There remains, nevertheless, a need to understand how, in Ireland, medical institutions dominated by a Catholic ethos and policed by ethics committees could have treated human remains with such a fundamentally irreligious lack of any sense of the sacred. How could a religious culture have displayed such a callous disregard for the rituals of mourning and the burial of the dead?

THE answer lies, surely, in the way a religious and ethical tradition has been distorted into an obsession with a few specific issues of reproductive morality to the exclusion of almost everything else. If the ethics committees didn't see the organ scandal in front of their eyes, it was almost certainly because that wasn't where they were looking.

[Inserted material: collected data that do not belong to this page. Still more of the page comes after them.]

(* ===== verification/DeadDropFetch.v ===== *)
(** * DeadDropFetch: the receiver of a dead drop

    [v2/stream.rs] (the reorder buffer for stdout) and [v2/fetch.rs]: output
    sinks, scheduling of the children of an index chunk, and the drain loop of
    [get_from_root].  A fetch task is its parameters; the network is the
    sequence of events the loop sees, in any order: a task ends with bytes or
    an error, a task panics, or a second passes.  Each turn of the loop has its
    own clock, the successive readings of [Instant::now] in nanoseconds. *)

From S2P Require Import Prelude RustStd Chunks Codec Crypto DeadDropWire DeadDropTree DeadDropNeed.

#[local] Open Scope Z_scope.

Definition PARALLEL_FETCH_CAP : Z := 64.
Definition secs (s : Z) : Z := s * 1000000000.
Definition millis (ms : Z) : Z := ms * 1000000.

(** ** [stream.rs] *)

Record StreamSink := mkStreamSink {
  ss_emit_pos : Z;
  ss_expected : Z;
  ss_reorder : gmap Z (list Z);
  ss_emitted_bytes : Z
}.

Definition StreamSink_new (expected_data_chunks : Z) : StreamSink :=
  mkStreamSink 0 expected_data_chunks ∅ 0.

(** [while let Some(next) = self.reorder.remove(&self.emit_pos)]; every turn
    takes an entry away, so the size of the buffer is enough fuel. *)
Fixpoint StreamSink_drain (fuel : nat) (s : StreamSink) : list (list Z) * StreamSink :=
  match fuel with
  | O => ([], s)
  | S fuel =>
      match ss_reorder s !! ss_emit_pos s with
      | None => ([], s)
      | Some next =>
          let '(out, s') := StreamSink_drain fuel
            (mkStreamSink (ss_emit_pos s + 1) (ss_expected s)
               (delete (ss_emit_pos s) (ss_reorder s)) (ss_emitted_bytes s + len next)) in
          (next :: out, s')
      end
  end.

Definition StreamSink_accept (position : Z) (payload : list Z) (s : StreamSink)
    : list (list Z) * StreamSink :=
  if (ss_expected s <=? position) || (position <? ss_emit_pos s) then ([], s)
  else if position =? ss_emit_pos s then
    let '(out, s') := StreamSink_drain (size (ss_reorder s))
      (mkStreamSink (ss_emit_pos s + 1) (ss_expected s) (ss_reorder s)
         (ss_emitted_bytes s + len payload)) in
    (payload :: out, s')
  else
    ([], mkStreamSink (ss_emit_pos s) (ss_expected s)
           (<[position := payload]> (ss_reorder s)) (ss_emitted_bytes s)).

Definition StreamSink_is_complete (s : StreamSink) : bool := ss_expected s <=? ss_emit_pos s.
Definition StreamSink_next_emit_pos (s : StreamSink) : Z := ss_emit_pos s.
Definition StreamSink_buffered_count (s : StreamSink) : nat := size (ss_reorder s).

(** ** Output sinks *)

Inductive OutputSink :=
| SinkFile (mmap : list Z) (temp_path final_path : string)
| SinkEmptyFile (temp_path final_path : string)
| SinkStdout (sink : StreamSink)
| SinkEmptyStdout.

(** [mmap[offset..offset + bs.len()].copy_from_slice(bs)], in range. *)
Definition copy_at (offset : Z) (bs l : list Z) : list Z :=
  take (Z.to_nat offset) l ++ bs ++ drop (Z.to_nat offset + length bs) l.

(** The sink after accepting a chunk and the bytes written to stdout; an error
    when the chunk does not fit or the write fails ([write_ok]). *)
Definition OutputSink_accept (write_ok : bool) (position : Z) (payload : list Z) (s : OutputSink)
    : outcome unit (OutputSink * list Z) :=
  match s with
  | SinkFile mmap t f =>
      let offset := position * DATA_PAYLOAD_MAX in
      if len mmap <? offset + len payload then Err tt
      else Ok (SinkFile (copy_at offset payload mmap) t f, [])
  | SinkStdout sink =>
      let '(to_emit, sink') := StreamSink_accept position payload sink in
      if write_ok then Ok (SinkStdout sink', mjoin to_emit) else Err tt
  | SinkEmptyFile _ _ | SinkEmptyStdout => Ok (s, [])
  end.

(** What a finished command leaves behind: the file at [final_path] (with its
    content), or nothing but what went to stdout. *)
Inductive FinalOutput :=
| CommittedFile (path : string) (content : list Z)
| StdoutOnly.

(** [finalize]; [io_ok]: flush, write and rename succeed. *)
Definition OutputSink_finalize (io_ok : bool) (s : OutputSink) : outcome unit FinalOutput :=
  if negb io_ok then
    match s with SinkEmptyStdout => Ok StdoutOnly | _ => Err tt end
  else
    match s with
    | SinkFile mmap _ f => Ok (CommittedFile f mmap)
    | SinkEmptyFile _ f => Ok (CommittedFile f [])
    | SinkStdout _ | SinkEmptyStdout => Ok StdoutOnly
    end.

(** [open_output_sink]; [dest] holds the temporary and the final path when
    [--output] is given. *)
Definition open_output_sink (dest : option (string * string)) (io_ok : bool) (file_size : Z)
    : outcome unit OutputSink :=
  match dest with
  | Some (temp_path, path) =>
      if file_size =? 0 then Ok (SinkEmptyFile temp_path path)
      else
        let n := data_chunk_count file_size in
        let alloc_size := Z.max (saturating_mul n DATA_PAYLOAD_MAX) file_size in
        if io_ok then Ok (SinkFile (replicate (Z.to_nat alloc_size) 0) temp_path path) else Err tt
  | None =>
      if file_size =? 0 then Ok SinkEmptyStdout
      else Ok (SinkStdout (StreamSink_new (data_chunk_count file_size)))
  end.

Definition verify_crc (crc : list Z -> Z) (output : OutputSink) (file_size expected_crc : Z) : bool :=
  match output with
  | SinkFile mmap _ _ => crc (take (Z.to_nat file_size) mmap) =? expected_crc
  | SinkEmptyFile _ _ | SinkEmptyStdout => crc [] =? expected_crc
  | SinkStdout _ => true
  end.

(** ** The state of the drain loop *)

Inductive ChunkState :=
| Unscheduled
| InFlight (address : list Z)
| Failed (address : list Z)
| Done.

(** A spawned task: what it fetches and what its [TaskOutcome] carries. *)
Inductive FetchTask :=
| IndexTask (child_pk : list Z) (remaining_depth base end_ : Z)
| DataTask (address : list Z) (position : Z).

Record Fetch := mkFetch {
  f_tasks : list FetchTask;
  f_chunk_states : list ChunkState;
  f_output : OutputSink;
  f_stdout : list Z;
  f_need_seq : Z;
  f_last_need_publish : Z;
  f_last_published_encoded : option (list Z);
  f_last_actual_publish_at : option Z;
  f_last_progress_at : Z;
  (** need lists put so far, with their sequence numbers *)
  f_published : list (list Z * Z);
  f_had_error : bool
}.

The action was elsewhere - abortion, contraception, sterilisation. Huge medical scandals, such as the infection of thousands of women with hepatitis C, could unfold with virtual impunity, but a mother with a heart condition could be denied a sterilisation operation by an ethics committee because that would be unethical.

It's not just that a concern with one set of issues blinded the system to everything else, but that it could actually foster the most unethical kind of behaviour. One of the things that is slowly emerging from the medical undergrowth is the degree to which the conservative obsession with those very issues could actually encourage the most grotesque practices.

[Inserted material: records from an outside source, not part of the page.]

Definition advanced (timeout : Z) (s : Fetch) (clock : nat -> Z) (c : Control) (s' : Fetch) : Prop :=
  c <> Break /\ live s' /\ remaining (f_tasks s') = remaining (f_tasks s) - 1 /\
  (c = Fallthrough -> f_last_progress_at s' = clock 0%nat).

Lemma live_outcome timeout ev clock s :
  faithful s -> live s -> succeeds file_tree timeout s ev clock ->
  runs (handle_outcome file_root ev (clock 0%nat)) s (advanced timeout s clock).
Proof.
  intros Hs Hlive Hok. destruct ev as [i [bytes|] [|]|i|]; cbn in Hok; try done.
  destruct (f_tasks s !! i) as [t|] eqn:Ht; [|by destruct Hok]. destruct Hok as [Hpub _].
  cbn [handle_outcome]. apply runs_bind. eexists _, _. split; [done|]. cbv beta. rewrite Ht.
  pose proof (proj1 (Forall_lookup _ _) (fa_tasks _ Hs) _ _ Ht) as Hgood.
  pose proof (faithful_delete i _ Hs) as Hs1. pose proof (remaining_delete _ _ _ Ht) as Hrem.
  assert (Hlive1 : forall (p : nat) c, f_chunk_states (upd_tasks (delete i) s) !! p = Some c ->
    c = Done \/ (forall a, c <> Failed a) /\
      (covers_task t (Z.of_nat p) \/ Exists (fun t => covers_task t (Z.of_nat p)) (f_tasks (upd_tasks (delete i) s)))).
  { intros p c Hc. destruct (Hlive p c Hc) as [?|[? Hex]]; [by left|]. right. split; [done|].
    by apply (Exists_delete_ne _ _ _ _ Ht) in Hex. }
  change (delete i (f_tasks s)) with (f_tasks (upd_tasks (delete i) s)) in Hrem.
  set (s1 := upd_tasks (delete i) s) in *. clearbody s1. clear Hlive.
  destruct t as [pk r b e|a p].
  - destruct Hgood as (L & k & -> & HL & Hk & -> & Hb & ->). unfold on_index.
    rewrite (index_answer _ _ _ _ _ _ _ HL Hk Hpub).
    destruct (kids_S_lookup _ _ _ Hk) as (_ & _ & _ & _ & Hlt).
    pose proof (window_node _ _ Hlt) as Hw. pose proof (pow31_pos (S L)).
    apply runs_bind, runs_modify, runs_bind, runs_schedule; [nia|cbn; rewrite (fa_len _ Hs1); lia|].
    apply runs_ret. split; [done|]. split; [|split; [|done]].
    + intros p c Hc. cbn [upd_states upd_tasks f_chunk_states f_tasks set_progress] in *.
      rewrite Exists_app. unfold child_states in Hc.
      assert (Hold : f_chunk_states s1 !! p = Some c \/ exists a, c = InFlight a /\
        Exists (fun t => covers_task t (Z.of_nat p)) (child_tasks (node_slots L k) (Z.of_nat L)
          (Z.of_nat k * 31 ^ Z.of_nat (S L)) (Z.min ((Z.of_nat k + 1) * 31 ^ Z.of_nat (S L)) n))).
      { unfold child_tasks. destruct (Z.of_nat L =? 0); [|by left].
        apply data_states_lookup in Hc as [(a & -> & Hin)|[Hc _]]; [|by left|nia].
        right. exists a. split; [done|]. apply Exists_exists. by eexists. }
      destruct Hold as [Hold|(a & -> & Hex)]; [|right; split; [done|by right]].
      destruct (Hlive1 _ _ Hold) as [?|[Hf' [Hcov|Hex]]]; [by left|..]; right; (split; [done|]); [right|by left].
      cbn in Hcov. eapply child_tasks_cover; [|done|done]. lia.
    + cbn [upd_states upd_tasks f_tasks set_progress]. rewrite remaining_app.
      erewrite remaining_children; [|by apply Nat.lt_le_incl|done|lia].
      rewrite Hrem. cbn [weight]. rewrite Nat2Z.id, chunk_total_S, layer_size_one by nia. lia.
  - destruct Hgood as [Hp Ha]. destruct (Z_of_nat_complete p Hp) as [q ->]. rewrite Nat2Z.id in Ha.
    assert (Hrange : 0 <= Z.of_nat q < len (f_chunk_states s1)).
    { rewrite (fa_len _ Hs1). apply lookup_lt_Some in Ha. unfold len. lia. }
    unfold on_data. destruct (data_answer _ _ _ Ha Hpub) as (v & Hv & Hdec).
    rewrite Hdec. apply runs_bind, runs_get_state; [done|]. rewrite Nat2Z.id. intros c Hc.
    assert (Hacc : runs (s ← get; match OutputSink_accept true (Z.of_nat q) (take (Z.to_nat
        (Z.min (trim_len file_root (Z.of_nat q) v) (len v))) v) (f_output s) with
        | Ok (o, written) => modify (set_output o written) ;; modify (set_progress (clock 0%nat)) ;;
            set_state (Z.of_nat q) Done ;; mret Fallthrough | _ => fail end) s1 (advanced timeout s clock)).
    { apply runs_bind, runs_get. rewrite (trim_payload _ _ Hv).
      pose proof (OutputSink_accept_ok true _ _ _ _ _ Hv (fa_out _ Hs1)) as Hacc.
      destruct (OutputSink_accept _ _ _ _) as [[o w]|?|]; [|done..].
      apply runs_bind, runs_modify, runs_bind, runs_modify, runs_bind, runs_set_state; [done|].
      rewrite Nat2Z.id. apply runs_ret. split; [done|]. split; [|split; [|done]].
      - intros p c' Hc'. cbn [upd_states set_output set_progress f_chunk_states f_tasks] in *.
        apply list_lookup_insert_Some in Hc' as [(-> & <- & _)|[Hne Hc']]; [by left|].
        destruct (Hlive1 _ _ Hc') as [?|[? [Hcov|?]]]; [by left| |by right].
        cbn in Hcov. lia.
      - cbn [upd_states set_output set_progress f_tasks]. rewrite Hrem. cbn [weight]. lia. }
    destruct c; [done..|]. apply runs_ret. split; [done|]. split; [|split; [|done]].
    + intros p c' Hc'. destruct (Hlive1 _ _ Hc') as [?|[? [Hcov|?]]]; [by left| |by right].
      cbn in Hcov. assert (p = q) as -> by lia. left. congruence.
    + rewrite Hrem. cbn [weight]. lia.
Qed.

Lemma missing_none s : live s -> missing_positions (f_chunk_states s) = [].
Proof.
  intros Hl. unfold missing_positions. apply nil_length_inv.
  destruct (mjoin _) as [|x l] eqn:E; [done|]. exfalso.
  assert (Hx : x ∈ x :: l) by left. rewrite <- E in Hx. apply list_elem_of_join in Hx as (y & Hin & Hy).
  apply elem_of_lookup_imap in Hy as (p & c & -> & Hc).
  destruct c as [| |a|]; try by apply not_elem_of_nil in Hin.
  destruct (Hl _ _ Hc) as [?|[Hnf _]]; [done|]. by apply (Hnf a).
Qed.

Lemma live_turn timeout ev clock s :
  faithful s -> live s -> succeeds file_tree timeout s ev clock ->
  runs (fetch_turn file_root timeout ev clock) s (fun b s' =>
    b = false /\ live s' /\ remaining (f_tasks s') = remaining (f_tasks s) - 1).
Proof.
  intros Hs Hl Hok. unfold fetch_turn. apply runs_bind.
  eapply runs_impl; [by apply (live_outcome timeout)|]. intros c s1 (Hc & H1 & H2 & H3).
  destruct c; [|by apply runs_ret|done]. specialize (H3 eq_refl).
  apply runs_bind. pose proof (missing_none _ H1) as Hmiss.
  assert (exists s2, publish_needs clock s1 = (Ok tt, s2) /\ f_tasks s2 = f_tasks s1 /\
    f_chunk_states s2 = f_chunk_states s1 /\ f_last_progress_at s2 = f_last_progress_at s1) as (s2 & E & E1 & E2 & E3).
  { unfold publish_needs. rewrite Hmiss. case_match; eexists; split; try done. }
  exists tt, s2. split; [done|]. apply runs_bind, runs_get. rewrite E3, H3.
  assert (clock 5%nat - clock 0%nat < timeout) by (destruct ev as [? [?|] [|]| |]; cbn in Hok; tauto).
  rewrite (proj2 (Z.leb_gt _ _)) by done. apply runs_ret. split; [done|].
  unfold live. by rewrite E1, E2.
Qed.

Lemma live_loop timeout evs s :
  faithful s -> live s -> remaining (f_tasks s) <= len evs ->
  run_ok (succeeds file_tree timeout) file_root timeout evs s ->
  runs (drain_loop file_root timeout evs) s (fun b s' =>
    b = true /\ live s' /\ f_tasks s' = [] /\ faithful s' /\ f_had_error s' = f_had_error s).
Proof.
  revert s. induction evs as [|[ev clock] evs IH]; intros s Hs Hl Hlen Hrun.
  - pose proof (remaining_zero _ (fa_tasks _ Hs) Hlen) as Ht. unfold runs. cbn. rewrite Ht.
    by eexists _, _.
  - unfold runs. cbn [drain_loop run_ok] in *. destruct (f_tasks s) as [|t ts] eqn:Ht; [by eexists _, _|].
    destruct Hrun as [Hok Hrun].
    change (runs (b ← fetch_turn file_root timeout ev clock;
      if (b : bool) then mret true else drain_loop file_root timeout evs) s (fun b s' =>
        b = true /\ live s' /\ f_tasks s' = [] /\ faithful s' /\ f_had_error s' = f_had_error s)).
    destruct (live_turn timeout ev clock s Hs Hl Hok) as (b & s' & E & -> & Hl' & Hrem).
    destruct (faithful_turn timeout ev clock s Hs (succeeds_honest _ _ _ _ Hok)) as (b' & s'' & E' & Hcase).
    rewrite E in E'. injection E' as <- <-. destruct Hcase as [[? _]|(_ & Hs' & He)]; [done|].
    apply runs_bind. exists false, s'. split; [done|]. rewrite E in Hrun.
    eapply runs_impl; [apply IH; try done; rewrite Hrem, Ht; lens; lia|].
    intros b s'' (? & ? & ? & ? & ?). split_and!; try done. congruence.
Qed.

(** ** Start and end *)

Lemma n_blocks : len file <= n * 998 /\ (n = 0 <-> len file = 0).
Proof.
  rewrite len_file_addrs. unfold data_chunk_count. change DATA_PAYLOAD_MAX with 998.
  pose proof (len_nonneg file). destruct (Z.eqb_spec (len file) 0); [lia|].
  pose proof (proj1 (div_ceil_le (len file) 998 _ ltac:(lia)) (Z.le_refl _)).
  pose proof (div_ceil_pos (len file) 998 ltac:(lia) ltac:(lia)). lia.
Qed.
Lemma n_tight : n * 998 < len file + 998.
Proof.
  rewrite len_file_addrs. unfold data_chunk_count. change DATA_PAYLOAD_MAX with 998.
  pose proof (len_nonneg file). destruct (Z.eqb_spec (len file) 0); [lia|].
  pose proof (proj2 (div_ceil_le (len file) 998 (div_ceil (len file) 998 - 1) ltac:(lia))). lia.
Qed.

Lemma no_done p : replicate (Z.to_nat n) Unscheduled !! p = Some Done -> False.
Proof. by intros [? _]%lookup_replicate_1. Qed.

Recent research by Jacqueline Morrissey, for example, has begun to lay bare the hair-raising practices at the National Maternity Hospital in Dublin in the period between the late 1940s and the mid-1960s.

Catholic obstetricians, concerned that women who had babies delivered by Caesarean section might feel the need to use contraception or be sterilised, tried to establish as an alternative a violent and dangerous operation called symphysiotomy in which the pelvis is opened like a hinge. This resulted, in some cases, in injury to the mother and in the death of healthy babies. But risking the life of a real baby was more ethical than risking the possible failure to conceive some putative future baby.

Equally, as recently as last year, there was the case of an obstetrician in Our Lady of Lourdes Hospital in Co Louth, who performed an extraordinary number of hysterectomies in conditions where they seemed medically unnecessary.

He told a medical review group investigating this: "Our Lady of Lourdes Hospital was run by a religious order. . . and sterilisation would not have been allowed." He felt his job would have been in jeopardy if he had carried out tubal ligations rather than a hysterectomy for the purposes of sterilisation.

Taking out women's wombs, in other words, was, in his mind, more "ethical" than tying up their tubes.

These are extreme examples, and it would be foolish to suggest that this kind of behaviour has been prevalent in the Irish hospital system. But they are extreme manifestations of a mentality that has been all too deeply rooted. By turning a few issues into the essential markers of ethical medical behaviour, the church created a culture in which doctors could do the most extraordinary things and still be considered ethically sound.

It's important now that the promised public inquiry into the taking of human organs be used as an opportunity to reflect on all of this. It should, of course, give parents the answers they deserve to the haunting questions of what happened and why. But it should also try to explain what went wrong with an ethical tradition that seemed blind to the sacrilege under its nose.